Su lenguaje es tosco. Utilizan pocas
palabras (desconfían de ellas), odian los adjetivos, nunca matizan
con adverbios ni son capaces de proposiciones subordinadas. Son unos
fanáticos, en cambio, de los verbos (que generalmente utilizan en
infinitivo ya que no distinguen entre su deseo y lo que sucederá o
lo que sucedió: sus deseos, simplemente, suceden). Las palabras son
límites, acotaciones, murallas. Ellos no toleran algo así: el lugar
donde habitan los monstruos no tiene límites y es precisamente por
ello que en ese lugar arraigan y proliferan,
A mi me ha sido otorgado el privilegio
de observarles y también de observarte, de adivinarte –te dices (y
yo, simplemente, lo sé)–. Cuando aparezco, de hecho, ellos ya
están allí: de alguna forma somos simultáneos, necesarios. Yo sé
quiénes son, quiénes han sido y quiénes serán. Sé dónde
encontrarles, dónde se reunirán, de dónde surgen. Podría decir
que, de alguna forma, les convoco, les emplazo. Y, de la misma forma
y por algún motivo que se me escapa, me he hecho transparente a su
mirada y parecen no poder ni siquiera olerme (ellos que tienen un
olfato afilado y, si me permites el desliz, panóptico).

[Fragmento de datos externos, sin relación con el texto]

(* ===== verification/Input.v ===== *)
(** * Input: the console game

    [run_input] (src/mineSweeper.py, lines 245-288) is the loop of the
    console game: it prints the board, reads a line, lets its local
    function [parse_input] turn the line into an operation and two
    coordinates, and hands them to [operation_onestep] until the answer is
    ["win"] or ["lose"] or the player quits.  [win], [loss] and [reset]
    (lines 183-194) print the last board.

    [input] and [print] are modelled by their data: the lines that
    [input] will return are an argument of [run_input], and the lines
    printed are part of its result.  When the lines are used up [input]
    raises [EOFError]. *)

From stdpp Require Import base tactics option list numbers relations strings.
From Stdlib Require Import ZArith Lia.
From S2P Require Import Prelude Text Marks Board Flag Output Sweep Invariant.
From S2P Require Import Chord Game.

#[local] Open Scope Z_scope.

(** ** The operations *)

Definition op_dict : list (string * list string) :=
  [("left_click", ["l"; "lc"; "left"]);
   ("right_click", ["r"; "rc"; "right"]);
   ("both_click", ["b"; "bc"; "both"])]%string.

(** The loop over [op_dict.items()]: the name of the operation that [op]
    is an alias of, [op] itself when it is a name or unknown. *)
Fixpoint resolve_op (d : list (string * list string)) (op : string) : string :=
  match d with
  | [] => op
  | (key, val) :: d' =>
      if decide (key = op) then op
      else if decide (op ∈ val) then key
      else resolve_op d' op
  end.

(** [parse_input]: the line printed and the operation, [None] for a line
    that does not have two or three words. *)
Definition parse_input (s : string)
    : result (list string * option (string * Z * Z)) :=
  let s := py_split s in
  if decide (length s ∉ [2; 3]%nat) then Ok ([], None)
  else
    let '(op, x, y) :=
      if decide (length s = 2%nat) then ("left_click"%string, s !!! 0%nat, s !!! 1%nat)
      else (s !!! 0%nat, s !!! 1%nat, s !!! 2%nat) in
    let op := resolve_op op_dict op in
    let printed := [py_join " " [op; x; y]] in
    (let* x := py_int x in
     let* y := py_int y in
     Ok (printed, Some (op, x - 1, y - 1)))%py.

(** What [win] and [loss] print. *)
Definition win (s : MineModelBoard) : list string := [output s; "win"%string].
Definition loss (s : MineModelBoard) : list string := [output s; "loss"%string].

Definition reset (s : MineModelBoard) : MineModelBoard := s.

(** [run_input] on the lines that [input] returns: the lines printed and
    the state when the loop is left. *)
Fixpoint run_input (fuel : nat) (s : MineModelBoard) (inputs : list string)
    : result (list string * MineModelBoard) :=
  let shown := [output s] in
  match inputs with
  | [] => Raise EOFError
  | line :: inputs' =>
      if decide (line = "q"%string) then Ok (shown, s)
      else if decide (line = "r"%string) then Ok (shown, s)
      else
        (let* (printed, parsed) := parse_input line in
         match parsed with
         | None => Raise TypeError
         | Some (op, x, y) =>
             let* (res, s) := operation_onestep fuel s op x y in
             if decide (res = "win"%string) then
               Ok (shown ++ printed ++ win s, s)
             else if decide (res = "lose"%string) then
               Ok (shown ++ printed ++ loss s, s)
             else
               let* (rest, s) := run_input fuel s inputs' in
               Ok (shown ++ printed ++ rest, s)
         end)%py
  end.

(** ** Parsing a line *)

Section parse.
Implicit Types (s line op a x y : string) (i j : nat).

(** The operation an input names. *)
Lemma resolve_op_spec op :
  resolve_op op_dict op =
    if decide (op ∈ ["l"; "lc"; "left"]%string) then "left_click"%string
    else if decide (op ∈ ["r"; "rc"; "right"]%string) then "right_click"%string
    else if decide (op ∈ ["b"; "bc"; "both"]%string) then "both_click"%string
    else op.
Proof.
  destruct (decide (op = "left_click"%string)) as [->|?]; [done|].
  destruct (decide (op = "right_click"%string)) as [->|?]; [done|].
  destruct (decide (op = "both_click"%string)) as [->|?]; [done|].
  unfold op_dict, resolve_op. by repeat case_decide.
Qed.

(** The names of the operations are not aliases. *)
Lemma resolve_op_idemp op : resolve_op op_dict (resolve_op op_dict op) = resolve_op op_dict op.
Proof.
  rewrite (resolve_op_spec op). repeat case_decide; try done.
  rewrite resolve_op_spec. by rewrite !decide_False.
Qed.

(** A line of three words. *)
Lemma parse_input_3 a x y :
  is_word a -> is_word x -> is_word y ->
  parse_input (py_join " " [a; x; y]) =
    (let* vx := py_int x in
     let* vy := py_int y in
     Ok ([py_join " " [resolve_op op_dict a; x; y]],
         Some (resolve_op op_dict a, vx - 1, vy - 1)))%py.
Proof.
  intros Ha Hx Hy. unfold parse_input.
  by rewrite py_split_join
    by (repeat (apply Forall_cons; split; [done|]); apply Forall_nil_2).
Qed.

(** A line of two words. *)
Lemma parse_input_2 x y :
  is_word x -> is_word y ->
  parse_input (py_join " " [x; y]) =
    (let* vx := py_int x in
     let* vy := py_int y in
     Ok ([py_join " " ["left_click"%string; x; y]],
         Some ("left_click"%string, vx - 1, vy - 1)))%py.
Proof.
  intros Hx Hy. unfold parse_input.
  by rewrite py_split_join
    by (repeat (apply Forall_cons; split; [done|]); apply Forall_nil_2).
Qed.

(** A line that is not an operation. *)
Lemma parse_input_None line :
  length (py_split line) ∉ [2; 3]%nat -> parse_input line = Ok ([], None).
Proof. intros Hn. unfold parse_input. by rewrite decide_True. Qed.

(** [parse_input] returns [None] on such lines only. *)
Lemma parse_input_None_inv line printed :
  parse_input line = Ok (printed, None) -> length (py_split line) ∉ [2; 3]%nat.
Proof.
  unfold parse_input. case_decide; [done|].
  repeat case_match; simplify_eq/=;
    repeat (match goal with
            | |- context [py_int ?t] => destruct (py_int t)
            end; simpl; try done).
Qed.

(** [parse_input] returns, or raises the [ValueError] of [int]. *)
Lemma parse_input_cases line :
  (exists printed parsed, parse_input line = Ok (printed, parsed)) \/
  parse_input line = Raise ValueError.
Proof.
  unfold parse_input. case_decide; [by eauto|].
  destruct (if decide (length (py_split line) = 2%nat) then _ else _) as [[op x] y].
  destruct (py_int_cases x) as [[vx ->]| ->]; simpl; [|by right].
  destruct (py_int_cases y) as [[vy ->]| ->]; simpl; eauto.
Qed.
End parse.

(** ** The loop *)

Section loop.
Implicit Types (s : MineModelBoard) (fuel : nat) (line : string)
  (inputs out : list string).

(** The loop prints the board first. *)
Lemma run_input_shown fuel s inputs out s' :
  run_input fuel s inputs = Ok (out, s') -> exists rest, out = output s :: rest.
Proof.
  destruct inputs as [|line inputs]; [done|]. simpl.
  repeat case_decide; try (intros [= <- <-]; by eauto).
  destruct (parse_input line) as [[printed [[[op x] y]|]]| |]; simpl; try done.
  destruct (operation_onestep fuel s op x y) as [[res s1]| |]; simpl; try done.
  repeat case_decide; try (intros [= <- <-]; by eauto).
  destruct (run_input fuel s1 inputs) as [[rest s2]| |]; simpl; try done.
  intros [= <- <-]. eauto.
Qed.

(** The picture of a board is not a verdict. *)
Lemma output_not_verdict s : output s <> "win"%string /\ output s <> "loss"%string.
Proof. destruct (output_head s) as [->|[rest ->]]; by split. Qed.

(** The last line printed when the rest of the output is known. *)
Lemma last_shown (shown : string) (printed rest : list string) :
  rest <> [] -> last (shown :: printed ++ rest) = last rest.
Proof.
  intros Hne. change (shown :: printed ++ rest) with ([shown] ++ printed ++ rest).
  rewrite !last_app. by destruct rest using rev_ind; [|rewrite last_snoc].
Qed.

(** The console plays a game, and announces a win only on the win
    test. *)
Lemma run_input_steps fuel inputs s out s' :
  inv s -> run_input fuel s inputs = Ok (out, s') ->
  rtc step s s' /\
  (last out = Some "win"%string -> curr_eval s' + num_mine s' = h s' * w s').
Proof.
  revert s out s'. induction inputs as [|line inputs IH]; intros s out s' Hinv; [done|].
  pose proof (output_not_verdict s) as [Hw _]. simpl.
  repeat case_decide; try (intros [= <- <-]; split; [done|]; simpl; congruence).
  destruct (parse_input line) as [[printed [[[op x] y]|]]| |]; simpl; try done.
  destruct (operation_onestep fuel s op x y) as [[res s1]| |] eqn:Hop; simpl; try done.
  pose proof (Step _ _ _ _ _ _ _ Hop) as Hstep.
  pose proof (output_not_verdict s1) as [Hw1 _].
  repeat case_decide; subst.
  - intros [= <- <-]. split; [by apply rtc_once|]. intros _.
    by eapply operation_onestep_win_test.
  - intros [= <- <-]. split; [by apply rtc_once|].
    rewrite (last_shown _ _ (loss s1)) by done. by intros [=].
  - destruct (run_input fuel s1 inputs) as [[rest s2]| |] eqn:Hrun; simpl; try done.
    intros [= <- <-]. destruct (run_input_shown _ _ _ _ _ Hrun) as [tl ->].
    destruct (IH _ _ _ (step_inv _ _ Hstep Hinv) Hrun) as [Hst Hlast].
    split; [by eapply rtc_l|]. by rewrite (last_shown _ _ (_ :: tl)).
Qed.

(** The loop never exhausts a budget above the number of cells without a
    mine, and it leaves through three exceptions only. *)
Lemma run_input_outcome fuel inputs s :
  inv s -> budget fuel s ->
  match run_input fuel s inputs with
  | Ok _ => True
  | Raise e => e = EOFError \/ e = TypeError \/ e = ValueError
  | OutOfFuel => False
  end.
Proof.
  revert s. induction inputs as [|line inputs IH]; intros s Hinv Hb; [simpl; by left|].
  simpl. repeat case_decide; try done.
  destruct (parse_input_cases line) as [(printed & [[[op x] y]|] & ->)| ->];
    simpl; [|by auto..].
  destruct (operation_onestep_returns fuel s op x y Hinv Hb)
    as [(res & s1 & Hop)|(_ & _ & ->)]; [|simpl; by auto]. rewrite Hop. simpl.
  pose proof (Step _ _ _ _ _ _ _ Hop) as Hstep.
  repeat case_decide; try done.
  destruct (game_frame s s1 Hinv (rtc_once _ _ Hstep)) as [Hinv1 Hf].
  specialize (IH s1 Hinv1 (budget_frame _ _ _ Hf Hb)).
  by destruct (run_input fuel s1 inputs) as [[rest s2]| |].
Qed.
End loop.

(** ** The console game *)

(** C11.  A game played on the console is a game of the board: when
    [run_input] returns, the state it leaves is reached from the state it
    started in by operations of [operation_onestep], so it satisfies the
    invariant, and the last line printed is ["win"] only when no cell
    without a mine is left closed.  With a recursion budget above the
    number of cells without a mine the loop never exhausts it, and the
    exceptions it can leave through are [EOFError] (no line left),
    [TypeError] and [ValueError]. *)
Theorem run_input_game (fuel : nat) (s : MineModelBoard) (inputs : list string) :
  inv s -> budget fuel s ->
  match run_input fuel s inputs with
  | Ok (out, s') =>
      rtc step s s' /\ inv s' /\
      (last out = Some "win"%string -> count_marks is_closed s' = 0%nat)
  | Raise e => e = EOFError \/ e = TypeError \/ e = ValueError
  | OutOfFuel => False
  end.
Proof.
  intros Hinv Hb. pose proof (run_input_outcome fuel inputs s Hinv Hb) as Ho.
  destruct (run_input fuel s inputs) as [[out s']|e|] eqn:E; [|done..].
  destruct (run_input_steps _ _ _ _ _ Hinv E) as [Hst Hwin].
  destruct (game_frame _ _ Hinv Hst) as [Hinv' _].
  split_and!; [done..|]. intros Hl. by apply (win_test_count s' Hinv'), Hwin.
Qed.

Lemma run_input_game_witness :
  match run_input 9 board_3x3 ["r 3 3"; "2 2"; "b 2 2"; "q"]%string with
  | Ok (out, s') =>
      rtc step board_3x3 s' /\ inv s' /\
      (last out = Some "win"%string -> count_marks is_closed s' = 0%nat)
  | Raise e => e = EOFError \/ e = TypeError \/ e = ValueError
  | OutOfFuel => False
  end.
Proof.
  apply (run_input_game 9 board_3x3); [by apply inv_b_sound|].
  unfold budget. simpl. lia.
Defined.

(** C31.  A line of an operation word and two numbers is parsed into the
    operation the word names and the coordinates counted from zero, and
    the operation is printed with the numbers as they were typed; a line
    of two numbers is a left click. *)
Theorem parse_input_command (a : string) (i j : nat) :
  is_word a ->
  parse_input (py_join " " [a; py_str i; py_str j]) =
    Ok ([py_join " " [resolve_op op_dict a; py_str i; py_str j]],
        Some (resolve_op op_dict a, Z.of_nat i - 1, Z.of_nat j - 1)) /\
  parse_input (py_join " " [py_str i; py_str j]) =
    Ok ([py_join " " ["left_click"%string; py_str i; py_str j]],
        Some ("left_click"%string, Z.of_nat i - 1, Z.of_nat j - 1)).
Proof.
  intros Ha. pose proof (py_str_word i). pose proof (py_str_word j).
  rewrite parse_input_3, parse_input_2, !py_int_str by done. done.
Qed.

Lemma parse_input_command_witness :
  parse_input (py_join " " ["rc"%string; py_str 3; py_str 12]) =
    Ok ([py_join " " [resolve_op op_dict "rc"; py_str 3; py_str 12]],
        Some (resolve_op op_dict "rc", Z.of_nat 3 - 1, Z.of_nat 12 - 1)) /\
  parse_input (py_join " " [py_str 3; py_str 12]) =
    Ok ([py_join " " ["left_click"%string; py_str 3; py_str 12]],
        Some ("left_click"%string, Z.of_nat 3 - 1, Z.of_nat 12 - 1)).
Proof. by apply parse_input_command. Defined.

(** C34.  The words [l], [lc] and [left] name [left_click], [r], [rc] and
    [right] name [right_click], [b], [bc] and [both] name [both_click];
    every other word, the three names included, is left as it is, so that
    resolving a word twice changes nothing. *)
Theorem resolve_op_aliases (op : string) :
  resolve_op op_dict op =
    (if decide (op ∈ ["l"; "lc"; "left"]%string) then "left_click"%string
     else if decide (op ∈ ["r"; "rc"; "right"]%string) then "right_click"%string
     else if decide (op ∈ ["b"; "bc"; "both"]%string) then "both_click"%string
     else op) /\
  resolve_op op_dict (resolve_op op_dict op) = resolve_op op_dict op.
Proof. split; [apply resolve_op_spec|apply resolve_op_idemp]. Qed.

(** C32.  A line that is neither [q] nor [r] and does not consist of two or
    three words ends the console game with a [TypeError]: [parse_input]
    returns [None] after logging, and the loop unpacks it. *)
Theorem run_input_unsupported (fuel : nat) (s : MineModelBoard)
    (line : string) (inputs : list string) :
  line <> "q"%string -> line <> "r"%string ->
  length (py_split line) ∉ [2; 3]%nat ->
  parse_input line = Ok ([], None) /\
  run_input fuel s (line :: inputs) = Raise TypeError.
Proof.
  intros Hq Hr Hn. pose proof (parse_input_None line Hn) as Hp. split; [done|].
  simpl. by rewrite !decide_False, Hp by done.
Qed.

Lemma run_input_unsupported_witness :
  parse_input "flag the corner please" = Ok ([], None) /\
  run_input 9 board_3x3 ["flag the corner please"; "q"]%string = Raise TypeError.
Proof. apply run_input_unsupported; [done..|]. by apply (bool_decide_unpack _). Defined.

Yo siempre estuve aquí. Sin mi
presencia ellos no existirían. Escribo la crónica y genero su
leyenda. Los hago posibles al definirlos, individualizarlos,
describirlos. Sin mí sólo serían una masa sin forma, serían “la
monstruosidad”, serían abstractos, serían agua, no una ola de
diez metros, serían fuego, pero no llamas que ascienden por la
escalera de tu casa, serían un cáncer, no ese bulto latiente que
has notado en el cuello. Bajo mi mirada, entre mis palabras, ellos se
encarnan, surgen y los temes –te dices (y esta vez estás en lo
cierto)–.
No estoy seguro de qué o quién me
otorgó esta posición. He sido profeta, escriba, contable,
predicador; he inspirado a poetas y escritores y les he susurrado
mitos, augurios, revelaciones. He sido, a la vez, timonel y sirena de
muchos viajes. Aunque es posible que mi aspecto te confunda. Puedo
parecer un ángel, una luz, una llama que nunca se extingue en una
zarza en el desierto o un escrito lleno de incógnitas, de símbolos
arcanos necesitados de sutiles interpretaciones. Puedo parecer muchas
cosas, puedo ser difícil de reconocer. Como ellos, soy sagrado,
inextinguible, inmortal.
Sólo –te dices (y sabes que no es
la palabra adecuada)– soy tu miedo. Tan humano.